In 1994, Mr. Barbery became senior vice president and general counsel for American Metals and Coal International Inc. He also held several top positions with company subsidiaries, such as president of National King in Colorado and vice president and senior vice president and general counsel of Asian American Coal Co., LLC, a company in which American held a financial interest. In the latter position, Mr. Barbery helped secure the first joint venture coal operation between a U.S.-based company and China, with site work focusing on the Shanxi Province. He served four years on the board of directors of Asian American, as well as that of the resulting Chinese joint-venture company, Shanxi Asian American Daning Energy Co., Ltd.
American sold its subsidiaries in 2003, and Mr. Barbery retired. Or, rather, he attempted retirement.
He soon joined the law firm of Bowles Rice in Charleston, West Virginia, and later served as vice president and general counsel of the Cline Resources Co., of Beckley, West Virginia.
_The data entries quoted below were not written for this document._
(** C3. When the call of the evaluation service raises, for whatever
    records were passed to the model-based tier, [evaluate_with_llm]
    runs exact-duplicate removal and the basic quality filter on those
    records and returns the report made of the filtered records, the
    number of records removed as duplicates, the single issue "Basic
    validation only - LLM evaluation failed", and a pass flag that is
    true exactly when a record is left. *)
Theorem evaluate_with_llm_fallback :
  forall env data fmt w e w',
    LLMService.evaluate_data_quality env data fmt w = (Raise e, w') ->
    exists report,
      evaluate_with_llm env data fmt w = (Ok report, w')
      /\ valid_records report
         = basic_quality_check (remove_exact_duplicates data) fmt
      /\ duplicate_count report
         = len data - len (remove_exact_duplicates data)
      /\ 0 <= duplicate_count report
      /\ quality_issues report
         = ["Basic validation only - LLM evaluation failed"]
      /\ (passed_validation report = true
          <-> 0 < len (valid_records report)).
Proof.
  intros env data fmt w e w' Hraise.
  unfold evaluate_with_llm, try_except, bind. rewrite Hraise.
  unfold ret. eexists. split; [reflexivity|]. simpl.
  repeat split; try reflexivity.
  - pose proof (DedupFacts.remove_exact_duplicates_length data). lia.
  - apply Z.ltb_lt.
  - apply Z.ltb_lt.
Qed.
(** X5.  The histogram of [getStats] has, for every size of a roster that
    occurs and is not zero, the number of the rooms of that size, and
    nothing else: no entry for the empty rooms and no entry of zero. *)
Theorem room_sizes_are_counted (rooms : list (string * Room)) (n : Z) :
  currentRoomSizeCounts (currentCounters video rooms) !! n =
  let k := countIf (fun e => rosterLength e.2 =? n) rooms in
  if (0 <? n) && (0 <? k) then Some k else None.
Proof.
  unfold currentCounters. simpl. rewrite loop_currentRoomSizeCounts.
  rewrite (foldl_bump (fun e : string * Room => sizeKey e.2)). simpl.
  rewrite lookup_empty. simpl.
  destruct (Z.ltb_spec 0 n) as [Hn|Hn]; simpl.
  - rewrite (countIf_ext _ (fun e => rosterLength e.2 =? n)); [done|].
    intros e. unfold sizeKey.
    destruct (Z.eqb_spec (rosterLength e.2) n) as [->|Hne].
    + replace (0 <? n) with true by (symmetry; by apply Z.ltb_lt).
      by apply bool_decide_eq_true_2.
    + apply bool_decide_eq_false_2. destruct (0 <? rosterLength e.2); congruence.
  - rewrite (countIf_ext _ (fun _ => false)).
    + by rewrite countIf_false.
    + intros e. apply bool_decide_eq_false_2. unfold sizeKey.
      destruct (Z.ltb_spec 0 (rosterLength e.2)); [|done].
      intros [= ?]. lia.
Qed.

Lemma createdBy_true (uid : string) (e : string * Room) :
  createdBy uid e = true ↔
  ∃ vb, vBrowser e.2 = Some vb ∧ VBrowser.creatorUID vb = str uid.
Proof.
  unfold createdBy. destruct (vBrowser e.2) as [vb|].
  - rewrite bool_decide_eq_true. split; [by exists vb | by intros (? & [= <-] & ?)].
  - split; [done | by intros (? & ? & _)].
Qed.

Lemma uidKey_Some (uid : string) (e : string * Room) :
  uidKey e.2 = Some uid ↔
  (uid ≠ "" ∧ uid ∉ inherited) ∧
  ∃ vb, vBrowser e.2 = Some vb ∧ VBrowser.creatorUID vb = str uid.
Proof.
  unfold uidKey. destruct (vBrowser e.2) as [vb|];
    [|split; [done | by intros (_ & ? & ? & _)]].
  destruct (VBrowser.creatorUID vb) as [| |s] eqn:Hs; simpl;
    [split; [done | intros (_ & ? & [= <-] & Hc); congruence]..|].
  destruct (String.eqb_spec s "") as [->|Hne]; simpl.
  - split; [done|]. intros ([Huid _] & ? & [= <-] & Hc).
    rewrite Hs in Hc. by injection Hc as <-.
  - destruct (decide (s ∈ inherited)) as [Hin|Hin].
    + rewrite bool_decide_eq_true_2 by done.
      split; [done|]. intros ([_ Hn] & ? & [= <-] & Hc).
      rewrite Hs in Hc. injection Hc as <-. done.
    + rewrite bool_decide_eq_false_2 by done. split.
      * intros [= <-]. split; [done|]. by exists vb.
      * intros (_ & ? & [= <-] & Hc). rewrite Hs in Hc. by injection Hc as <-.
Qed.

(** X6.  After the filter, [currentVBrowserUIDCounts] lists the users who
    created the sessions of more than one room, each with the number of
    these rooms, and nobody else: no user with one session, no session
    without a creator, and no user whose uid is a name that objects
    inherit. *)
Theorem users_with_several_sessions (rooms : list (string * Room))
  (uid : string) :
  currentVBrowserUIDCounts (currentCounters video rooms) !! uid =
  let k := countIf (createdBy uid) rooms in
  if bool_decide (uid ≠ "" ∧ uid ∉ inherited) && (1 <? k) then Some k else None.
Proof.
  unfold currentCounters. simpl.
  set (m := currentVBrowserUIDCounts (foldl (visit video) (start rooms) rooms)).
  assert (m !! uid =
          let c := countIf (fun e : string * Room =>
                              bool_decide (uidKey e.2 = Some uid)) rooms in
          if 0 <? c then Some c else None) as Hm.
  { subst m. rewrite loop_currentVBrowserUIDCounts.
    rewrite (foldl_bump (fun e : string * Room => uidKey e.2)). simpl.
    rewrite lookup_empty. simpl. by destruct (0 <? _). }
  assert (∀ e : string * Room,
            bool_decide (uidKey e.2 = Some uid) =
            bool_decide (uid ≠ "" ∧ uid ∉ inherited) && createdBy uid e) as Hkey.
  { intros e. apply Bool.eq_true_iff_eq.
    rewrite andb_true_iff, !bool_decide_eq_true.
    rewrite uidKey_Some, createdBy_true. tauto. }
  assert (countIf (fun e : string * Room => bool_decide (uidKey e.2 = Some uid))
            rooms =
          if bool_decide (uid ≠ "" ∧ uid ∉ inherited)
          then countIf (createdBy uid) rooms else 0) as Hcount.
  { destruct (bool_decide (uid ≠ "" ∧ uid ∉ inherited)) eqn:Hok.
    - apply countIf_ext. intros e. by rewrite Hkey.
    - rewrite (countIf_ext _ (fun _ => false)) by (intros e; by rewrite Hkey).
      apply countIf_false. }
  cbv zeta in Hm. rewrite Hcount in Hm. clear Hcount Hkey. cbv zeta.
  generalize dependent (countIf (createdBy uid) rooms). intros k Hm.
  destruct (bool_decide (uid ≠ "" ∧ uid ∉ inherited)); simpl.
  - destruct (Z.ltb_spec 1 k) as [Hgt|Hle].
    + apply map_lookup_filter_Some. split; [|done].
      rewrite Hm. by replace (0 <? k) with true by (symmetry; apply Z.ltb_lt; lia).
    + apply map_lookup_filter_None. right. intros x Hx. simpl.
      rewrite Hm in Hx. destruct (0 <? k); [|done]. injection Hx as <-. lia.
  - apply map_lookup_filter_None. left. by rewrite Hm.
Qed.

End Counters.

End StatsSpec.

(** ** More on the registry: the loaded rooms, the shards, the reclaimer *)

Module JsMapLaws.

Section Laws.
Context {V : Type}.
Implicit Types (m : list (string * V)) (key : string) (v : V).

Lemma get_map_eq m key v key' :
  JsMap.get key'
    (List.map (fun e => if String.eqb e.1 key then (key, v) else e) m) =
  if String.eqb key key' then (fun _ => v) <$> JsMap.get key' m
  else JsMap.get key' m.
Proof.
  induction m as [|[k x] m IH]; simpl; [by destruct (String.eqb key key')|].
  destruct (String.eqb_spec k key) as [->|Hne]; simpl.
  - destruct (String.eqb_spec key key') as [->|Hne']; [done | exact IH].
  - destruct (String.eqb_spec k key') as [->|Hne'].
    + by destruct (String.eqb_spec key key').
    + exact IH.
Qed.

Lemma get_app m1 m2 key :
  JsMap.get key (m1 ++ m2) =
  match JsMap.get key m1 with Some v => Some v | None => JsMap.get key m2 end.
Proof.
  induction m1 as [|[k x] m1 IH]; simpl; [done|].
  by destruct (String.eqb k key).
Qed.

(** What was set is found, and the other keys are as before. *)
Lemma get_set m key v key' :
  JsMap.get key' (JsMap.set key v m) =
  if String.eqb key key' then Some v else JsMap.get key' m.
Proof.
  unfold JsMap.set. destruct (JsMap.has key m) eqn:Hhas.
  - rewrite get_map_eq. destruct (String.eqb_spec key key') as [<-|_]; [|done].
    apply JsMapFacts.has_get in Hhas as [x ->]. done.
  - rewrite get_app. simpl.
    assert (JsMap.get key m = None) as Hnone.
    { destruct (JsMap.get key m) eqn:Hg; [|done].
      assert (JsMap.has key m = true) by (apply JsMapFacts.has_get; by eexists).
      congruence. }
    destruct (String.eqb_spec key key') as [<-|_].
    + by rewrite Hnone.
    + by destruct (JsMap.get key' m).
Qed.

Lemma keys_set m key v :
  (JsMap.set key v m).*1 = if JsMap.has key m then m.*1 else m.*1 ++ [key].
Proof.
  unfold JsMap.set. destruct (JsMap.has key m); [|by rewrite fmap_app].
  induction m as [|[k x] m IH]; [done|]. cbn [List.map]. rewrite !fmap_cons, IH.
  simpl. by destruct (String.eqb_spec k key) as [->|_].
Qed.

Lemma NoDup_set m key v : NoDup m.*1 → NoDup (JsMap.set key v m).*1.
Proof.
  intros Hnd. rewrite keys_set. destruct (JsMap.has key m) eqn:Hhas; [done|].
  apply NoDup_app. split; [done|]. split; [|apply NoDup_singleton].
  intros k Hk ->%list_elem_of_singleton.
  assert (JsMap.get key m = None) as Hnone.
  { destruct (JsMap.get key m) eqn:Hg; [|done].
    assert (JsMap.has key m = true) by (apply JsMapFacts.has_get; by eexists).
    congruence. }
  by apply JsMapFacts.get_None_keys in Hnone.
Qed.

Lemma has_false_get m key : JsMap.has key m = false ↔ JsMap.get key m = None.
Proof.
  pose proof (JsMapFacts.has_get m key) as [Hto Hfrom].
  destruct (JsMap.has key m), (JsMap.get key m) eqn:Hg; split; try done.
  - intros _. by destruct (Hto eq_refl).
  - intros _. exfalso. assert (false = true) by (apply Hfrom; by eexists). done.
Qed.

End Laws.

End JsMapLaws.

Module RegistryMore.

Import Js Server Runs.

Section Facts.

Context `{Env}.
Implicit Types (p q : Process) (e : string * Room).

(** *** The rooms [init] loads *)

Lemma forEach_loadRoom (rows : list PersistentRoom.t) p :
  forEach loadRoom rows p =
  (Normal tt,
   {| rooms :=
        foldl (fun m row =>
                 JsMap.set (PersistentRoom.roomId row)
                   (Room_new (PersistentRoom.roomId row) (PersistentRoom.data row)) m)
              (rooms p) rows;
      currBatch := currBatch p;
      calls := calls p |}).
Proof.
  revert p. induction rows as [|row rows IH]; intros p.
  - simpl. unfold ret. by destruct p.
  - cbn [forEach]. unfold bind, loadRoom at 1, modify. by rewrite IH.
Qed.

Lemma loaded_NoDup (rows : list PersistentRoom.t) (m : list (string * Room)) :
  NoDup m.*1 →
  NoDup (foldl (fun m row =>
                  JsMap.set (PersistentRoom.roomId row)
                    (Room_new (PersistentRoom.roomId row) (PersistentRoom.data row)) m)
               m rows).*1.
Proof.
  revert m. induction rows as [|row rows IH]; intros m Hnd; [done|].
  simpl. apply IH. by apply JsMapLaws.NoDup_set.
Qed.

Lemma lastRow_from (key : string) (rows : list PersistentRoom.t)
    (found : option PersistentRoom.t) :
  foldl (fun found row =>
           if String.eqb (PersistentRoom.roomId row) key then Some row else found)
        found rows =
  match lastRow key rows with Some row => Some row | None => found end.
Proof.
  unfold lastRow. revert found.
  induction rows as [|row rows IH]; intros found; [done|].
  simpl. rewrite IH. symmetry. rewrite IH.
  destruct (foldl _ None rows); [done|].
  by destruct (String.eqb _ key).
Qed.

Lemma loaded_get (rows : list PersistentRoom.t) (m : list (string * Room))
    (key : string) :
  JsMap.get key
    (foldl (fun m row =>
              JsMap.set (PersistentRoom.roomId row)
                (Room_new (PersistentRoom.roomId row) (PersistentRoom.data row)) m)
           m rows) =
  match lastRow key rows with
  | Some row => Some (Room_new key (PersistentRoom.data row))
  | None => JsMap.get key m
  end.
Proof.
  revert m. induction rows as [|row rows IH]; intros m; [done|].
  simpl. rewrite IH. unfold lastRow at 2. simpl. rewrite lastRow_from.
  destruct (lastRow key rows) as [r|]; [done|].
  rewrite JsMapLaws.get_set.
  by destruct (String.eqb_spec (PersistentRoom.roomId row) key) as [->|_].
Qed.

(** X7.  When the database answers the query of the start with [rows] and
    no call throws, [init] completes with a registry of distinct keys in
    which every id of a row is a key, the room under it made from the last
    row of that id, and in which [/default] is a key, with a fresh room
    when no row has that id; there is no other key.  The server listens
    and the timers run. *)
Theorem init_loads_rows (rows : list PersistentRoom.t) :
  postgres = true →
  selectRooms range = Normal rows →
  (∀ c, throws c = false) →
  ∃ p',
    init launch = (Normal tt, p') ∧
    NoDup (rooms p').*1 ∧
    (∀ key,
       JsMap.get key (rooms p') =
       match lastRow key rows with
       | Some row => Some (Room_new key (PersistentRoom.data row))
       | None =>
         if String.eqb key "/default" then Some (Room_new "/default" None)
         else None
       end) ∧
    calls p' = [listen;
                setInterval job_minuteMetrics (60 * 1000);
                setInterval job_release (30 * 1000);
                setInterval job_freeUnusedRooms (5 * 60 * 1000);
                saveRooms].
Proof.
  intros Hpg Hquery Hquiet.
  assert ((persistedRooms <- getAllRooms ;; forEach loadRoom persistedRooms) launch
          = forEach loadRoom rows launch) as Hload.
  { unfold bind, getAllRooms. by rewrite Hpg, Hquery. }
  unfold init. rewrite Hpg. unfold bind at 1. rewrite Hload, forEach_loadRoom.
  cbn [launch rooms currBatch calls].
  set (loaded := foldl _ _ rows).
  unfold bind at 1, getState. unfold bind at 1. cbn [rooms].
  assert (NoDup loaded.*1) as Hnd by (apply loaded_NoDup; constructor).
  assert (∀ key, JsMap.get key loaded =
                 match lastRow key rows with
                 | Some row => Some (Room_new key (PersistentRoom.data row))
                 | None => None
                 end) as Hget by (intros key; subst loaded; by rewrite loaded_get).
  destruct (JsMap.has "/default" loaded) eqn:Hhas; cbn [negb].
  - unfold ret, bind. cbv beta iota.
    repeat (rewrite RegistrySpec.call_quiet by done; cbv beta iota). simpl.
    eexists. split; [done|]. simpl. split; [done|]. split; [|done].
    intros key. rewrite Hget. destruct (lastRow key rows) eqn:Hrow; [done|].
    destruct (String.eqb_spec key "/default") as [->|_]; [|done].
    apply JsMapFacts.has_get in Hhas as [x Hx]. rewrite Hget, Hrow in Hx. done.
  - unfold modify, bind. cbv beta iota.
    repeat (rewrite RegistrySpec.call_quiet by done; cbv beta iota). simpl.
    eexists. split; [done|]. simpl. split; [by apply JsMapLaws.NoDup_set|].
    split; [|done].
    intros key. rewrite JsMapLaws.get_set, Hget.
    apply JsMapLaws.has_false_get in Hhas. rewrite Hget in Hhas.
    destruct (String.eqb_spec "/default" key) as [<-|Hne].
    + by destruct (lastRow "/default" rows).
    + destruct (String.eqb_spec key "/default") as [->|_]; done.
Qed.

(** *** The letters of the shards *)

Lemma letter_inj (i j : nat) :
  (i < 256)%nat → (j < 256)%nat → letter i = letter j → i = j.
Proof.
  intros Hi Hj [= Heq]. apply (f_equal Ascii.nat_of_ascii) in Heq.
  by rewrite !Ascii.nat_ascii_embedding in Heq.
Qed.
Lemma ui_updates_recorded_witness :
  UIUpdatesFrame.update_state "button" "clicked" (PyBool false)
    (Sample.ui_self, Sample.world)
  = (Returns PyNone,
     ({| UIUpdatesFrame.mutations := {[("button", "clicked")]} ∪ ∅;
         UIUpdatesFrame.event_mutations := {[("button", "clicked")]} ∪ ∅ |},
      (UIPropState.set_prop_value
         (descriptor "button" "clicked" Sample.button_clicked)
         (State._update "button" "clicked" (PyBool false)
            (looked_up "button" "clicked" Sample.world)).2).2))
  ∧ UIUpdatesFrame.reset_state "counter" "value" (Sample.ui_self, Sample.world)
    = (Returns PyNone,
       (Sample.ui_self,
        (State._reset "counter" "value"
           (looked_up "counter" "value" Sample.world)).2)).
Proof.
  split.
  - exact (proj1 (ui_updates_recorded "button" "clicked" Sample.ui_self
                    (descriptor "button" "clicked" Sample.button_clicked)
                    true Sample.world _ _ eq_refl)
             (PyBool false) eq_refl).
  - exact (proj1 (proj2 (ui_updates_recorded "counter" "value" Sample.ui_self
                           (descriptor "counter" "value" Sample.counter_value)
                           false Sample.world _ _ eq_refl))
             eq_refl).
Defined.

(** ** The mutation queue fed by TaskFrame *)

Lemma enqueue_eq l w :
  AppRunner.enqueue_task_mutations l w
  = (Returns (),
     set_task_mutations (task_mutations w ++ l)
       (set_calls (calls w ++ [call_enqueue_task_mutations l]) w)).
Proof. reflexivity. Qed.

(** C9: in a TaskFrame, [update_state] and [reset_state] on a stored
    property call [enqueue_task_mutations] with the one-element list
    [(key, prop_name)] exactly when the write was legal and the store
    reported a change; a write that changes nothing, or one rejected by the
    legality checks, enqueues nothing. *)
Theorem task_frame_enqueues
    (key : Key) (prop_name : PropName) (c : PropCell) (w : World) :
  State.cell key prop_name w = Some c →
  let w1 := looked_up key prop_name w in
  let legal_write := negb (cell_is_event_prop c || cell_backend_immutable c) in
  let legal_reset := negb (cell_is_event_prop c) in
  (∀ value,
     let changed := negb (py_eqb (cell_value c) value) in
     let r := TaskFrame.update_state key prop_name value w in
     (State._update key prop_name value w1).1 = Returns changed
     ∧ r.1 = (if legal_write then Returns PyNone
              else Raises (IllegalMutation prop_name))
     ∧ task_mutations r.2
       = task_mutations w
           ++ (if legal_write && changed then [(key, prop_name)] else [])
     ∧ calls r.2
       = calls w ++ [call_state_get_prop key prop_name]
           ++ (if legal_write then [call_state__update key prop_name value]
               else [])
           ++ (if legal_write && changed
               then [call_enqueue_task_mutations [(key, prop_name)]]
               else []))
  ∧ (let changed := negb (py_eqb (cell_value c) (cell_default c)) in
     let r := TaskFrame.reset_state key prop_name w in
     (State._reset key prop_name w1).1 = Returns changed
     ∧ r.1 = (if legal_reset then Returns PyNone
              else Raises (IllegalReset prop_name))
     ∧ task_mutations r.2
       = task_mutations w
           ++ (if legal_reset && changed then [(key, prop_name)] else [])
     ∧ calls r.2
       = calls w ++ [call_state_get_prop key prop_name]
           ++ (if legal_reset then [call_state__reset key prop_name] else [])
           ++ (if legal_reset && changed
               then [call_enqueue_task_mutations [(key, prop_name)]]
               else [])).
Proof.
  intros Hcell. cbn zeta.
  pose proof (get_prop_found _ _ _ _ Hcell) as Hget.
  assert (Hcell1 : State.cell key prop_name (looked_up key prop_name w) = Some c)
    by exact Hcell.
  split.
  - intros value.
    pose proof (update_found _ _ value _ _ Hcell1) as Hupd.
    pose proof (updated_world_frame key prop_name c value
                  (call_state__update key prop_name value)
                  (looked_up key prop_name w)) as Hframe.
    cbn zeta in Hframe. destruct Hframe as (Hcalls & Htm & _).
    remember (updated_world key prop_name c value
                (call_state__update key prop_name value)
                (looked_up key prop_name w)) as w2 eqn:Hw2.
    rewrite Hupd. split; [reflexivity |].
    unfold TaskFrame.update_state, StateAccessFrame.update_state.
    destruct (cell_is_event_prop c || cell_backend_immutable c) eqn:Hflags.
    + erewrite bind_raises;
        [| erewrite bind_returns; [| exact Hget]; cbn [descriptor is_event_prop
             backend_immutable]; rewrite Hflags; reflexivity].
      cbn. by rewrite app_nil_r.
    + erewrite bind_returns;
        [| erewrite bind_returns; [| exact Hget]; cbn [descriptor is_event_prop
             backend_immutable]; rewrite Hflags;
           erewrite bind_returns; [reflexivity | exact Hupd]].
      cbn [truthy negb andb].
      destruct (negb (py_eqb (cell_value c) value)).
      * erewrite bind_returns; [| apply enqueue_eq].
        cbn. rewrite Hcalls, Htm. cbn. by rewrite <- !app_assoc.
      * erewrite bind_returns; [| reflexivity].
        cbn. rewrite Hcalls, Htm. cbn. by rewrite !app_nil_r, <- !app_assoc.
  - pose proof (reset_found _ _ _ _ Hcell1) as Hres.
    pose proof (updated_world_frame key prop_name c (cell_default c)
                  (call_state__reset key prop_name)
                  (looked_up key prop_name w)) as Hframe.
    cbn zeta in Hframe. destruct Hframe as (Hcalls & Htm & _).
    remember (updated_world key prop_name c (cell_default c)
                (call_state__reset key prop_name)
                (looked_up key prop_name w)) as w2 eqn:Hw2.
    rewrite Hres. split; [reflexivity |].
    unfold TaskFrame.reset_state, StateAccessFrame.reset_state.
    destruct (cell_is_event_prop c) eqn:Hflag.
    + erewrite bind_raises;
        [| erewrite bind_returns; [| exact Hget]; cbn [descriptor is_event_prop];
           rewrite Hflag; reflexivity].
      cbn. by rewrite app_nil_r.
    + erewrite bind_returns;
        [| erewrite bind_returns; [| exact Hget]; cbn [descriptor is_event_prop];
           rewrite Hflag;
           erewrite bind_returns; [reflexivity | exact Hres]].
      cbn [truthy negb andb].
      destruct (negb (py_eqb (cell_value c) (cell_default c))).
      * erewrite bind_returns; [| apply enqueue_eq].
        cbn. rewrite Hcalls, Htm. cbn. by rewrite <- !app_assoc.
      * erewrite bind_returns; [| reflexivity].
        cbn. rewrite Hcalls, Htm. cbn. by rewrite !app_nil_r, <- !app_assoc.
Qed.
(** A save and a load without a data base. *)
Lemma persistence_without_a_data_base :
  save_story_to_firestore (world_of session0)
  = (Return false,
     with_notices (world_of session0)
       [Notice Warning "Cannot save: Firebase not initialized or user ID not available."])
  ∧ load_story_from_firestore (world_of session0)
    = (Return false,
       with_notices (world_of session0)
         [Notice Warning "Cannot load: Firebase not initialized or user ID not available."]).
Proof.
  exact (persistence_needs_a_data_base_and_an_identifier (world_of session0)
           (or_introl eq_refl)).
Defined.

(** A save into a data base that is down. *)
Lemma save_into_a_broken_store :
  save_story_to_firestore (world_with_store session0 broken_store)
  = (Return false,
     with_notices
       (with_db (world_with_store session0 broken_store)
          (Firestore ∅ 1700000000
             (Some (Exn ServiceError "503 The service is currently unavailable."))
             [ReqSet (session_document (user_id session0)) (session_data session0) true]))
       [Notice Error "Error saving session: 503 The service is currently unavailable."]).
Proof.
  apply (save_failure_is_reported (world_with_store session0 broken_store) broken_store
           (Exn ServiceError "503 The service is currently unavailable."));
    first [reflexivity | discriminate].
Defined.

(** A load that finds an empty document, from a session with twelve turns
    and the tone Horror. *)
Lemma load_of_an_empty_document :
  ∃ w' : world,
    load_story_from_firestore (world_with_store session12 store_with_empty_document)
    = (Return true, w')
    ∧ session w' = fresh_session (user_id session0).
Proof.
  apply (load_takes_defaults_for_missing_fields
           (world_with_store session12 store_with_empty_document)
           store_with_empty_document ∅ eq_refl eq_refl ltac:(discriminate));
    vm_compute; reflexivity.
Defined.

(** A save, a new story with other settings, and a load. *)
Lemma save_new_story_and_load :
  ∃ saved loaded : world,
    save_story_to_firestore (world_with_store session0 empty_store) = (Return true, saved)
    ∧ load_story_from_firestore
        (with_session saved
           (SessionState (PList []) (PStr "uncensored") (PFloat (1 # 2)) (PStr "Horror")
                         (user_id session0)))
      = (Return true, loaded)
    ∧ session loaded = session0.
Proof.
  apply (save_then_load_restores_the_session (world_with_store session0 empty_store)
           empty_store
           (SessionState (PList []) (PStr "uncensored") (PFloat (1 # 2)) (PStr "Horror")
                         (user_id session0))
           eq_refl eq_refl);
    first [discriminate | reflexivity].
Defined.

(** A save of [session0] and the document of [session1]. *)
Lemma save_of_session0_and_session1 :
  ∃ fs' : firestore,
    db (snd (save_story_to_firestore (world_with_store session0 store_with_bookmark)))
    = Some fs'
    ∧ documents fs' !! session_document (user_id session1)
      = documents store_with_bookmark !! session_document (user_id session1).
Proof.
  apply (save_leaves_other_sessions_alone (world_with_store session0 store_with_bookmark)
           store_with_bookmark (user_id session1) eq_refl).
  discriminate.
Defined.
(** * codedump: a shallow embedding of pkg/codedump and its properties

    The development follows [pkg/codedump/codedump.go]; the copies of
    [collect], [splitClean] and [stripPackageLine] in the top-level
    [main.go] are textually the same functions.

    Go [string]s are modelled by [string], [[]byte] by [list byte].
    The operating system is an explicit record of outcomes ([OS]); the
    directory tree that [filepath.WalkDir] enumerates is an inductive
    value, so the traversal is structural.  File-path functions are the
    Unix ones ([Separator] is the slash). *)

From Stdlib Require Import List Strings.String Strings.Ascii Strings.Byte Bool Arith ZArith Lia.
From Stdlib Require Import Sorting.Sorted Sorting.Permutation.
From Stdlib Require Import DecimalString Structures.OrdersEx.

Set Warnings "-register-all".
Import ListNotations.

Local Open Scope string_scope.
Local Open Scope list_scope.

(** [[]byte("...")] *)
Definition bytes_of (s : string) : list byte := list_byte_of_string s.

(* ================================================================ *)
(** ** Package [bytes] *)

Module Bytes.

(** [bytes.HasPrefix(s, prefix)] *)
Fixpoint HasPrefix (s prefix : list byte) : bool :=
  match prefix, s with
  | [], _ => true
  | p :: prefix', x :: s' => Byte.eqb x p && HasPrefix s' prefix'
  | _ :: _, [] => false
  end.

(** [bytes.Split(s, sep)] for a separator of one byte, the only way
    the package calls it.  The result is never empty: the empty input
    splits into one empty line. *)
Fixpoint Split (s : list byte) (sep : byte) : list (list byte) :=
  match s with
  | [] => [[]]
  | b :: t =>
      if Byte.eqb b sep then [] :: Split t sep
      else match Split t sep with
           | l :: ls => (b :: l) :: ls
           | [] => [[b]]
           end
  end.

(** [bytes.Join(s, sep)] *)
Fixpoint Join (s : list (list byte)) (sep : list byte) : list byte :=
  match s with
  | [] => []
  | [a] => a
  | a :: rest => a ++ sep ++ Join rest sep
  end.

(** The six ASCII bytes of Go's [asciiSpace] table. *)
Definition asciiSpace (b : byte) : bool :=
  match b with
  | x09 | x0a | x0b | x0c | x0d | x20 => true
  | _ => false
  end.

(** The UTF-8 encodings of the non-ASCII runes for which
    [unicode.IsSpace] holds: U+0085 and U+00A0 on two bytes; U+1680,
    U+2000..U+200A, U+2028, U+2029, U+202F, U+205F and U+3000 on three.
    A byte sequence decodes to one of these runes exactly when it is
    one of these encodings, whether it is read from the front
    ([utf8.DecodeRune]) or from the back ([utf8.DecodeLastRune]). *)
Definition spaceRune2 (b0 b1 : byte) : bool :=
  match b0 with
  | xc2 => match b1 with x85 | xa0 => true | _ => false end
  | _ => false
  end.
He often has been asked to consult on various legal matters and cases regarding coal and energy. “There are times when you have to go back and get involved in projects that you helped start,” he says.
Mr. Rocovich would like to see Mr. Barbery return to full-time legal work, even if the suggestion is partly in jest. “I always told him we would save him an office in case he changed his mind and wanted to come back,” he says, referring to his Roanoke-based law firm Moss & Rocovich Attorneys-at-Law P.C.
Mr. Barbery has remained an active Virginia Tech alumnus despite the busy career and his moving to the northern suburbs of Charlotte, North Carolina. He was named a distinguished alumnus of the mining and minerals engineering department in 1990, and served on the department’s advisory board a decade later.
“When I met Paul, he was working at A.T. Massey Coal and at that point he had a tremendous reputation as a person who had a grasp of technical problems and legal issues,” says Michael Karmis, the Stonie Barker Professor of Mining and Minerals Engineering. “Having that combined understanding was extremely valuable.”
Mr. Barbery also started a scholarship program for graduate students within the department. Greg Adel, professor and department head of minerals and mining education, adds: “It’s nice because it is for our graduate students at the start of their career. It helps people who may be struggling at the beginning of their education, when they need the help. It’s more an award for potential.”
Mr. Barbery said the selected students have done well, with a recent recipient currently designing a methane-leak warning system for coal miners. He adds, “That’s never been done before.”
And Mr. Barbery well knows about doing things never that have been done before.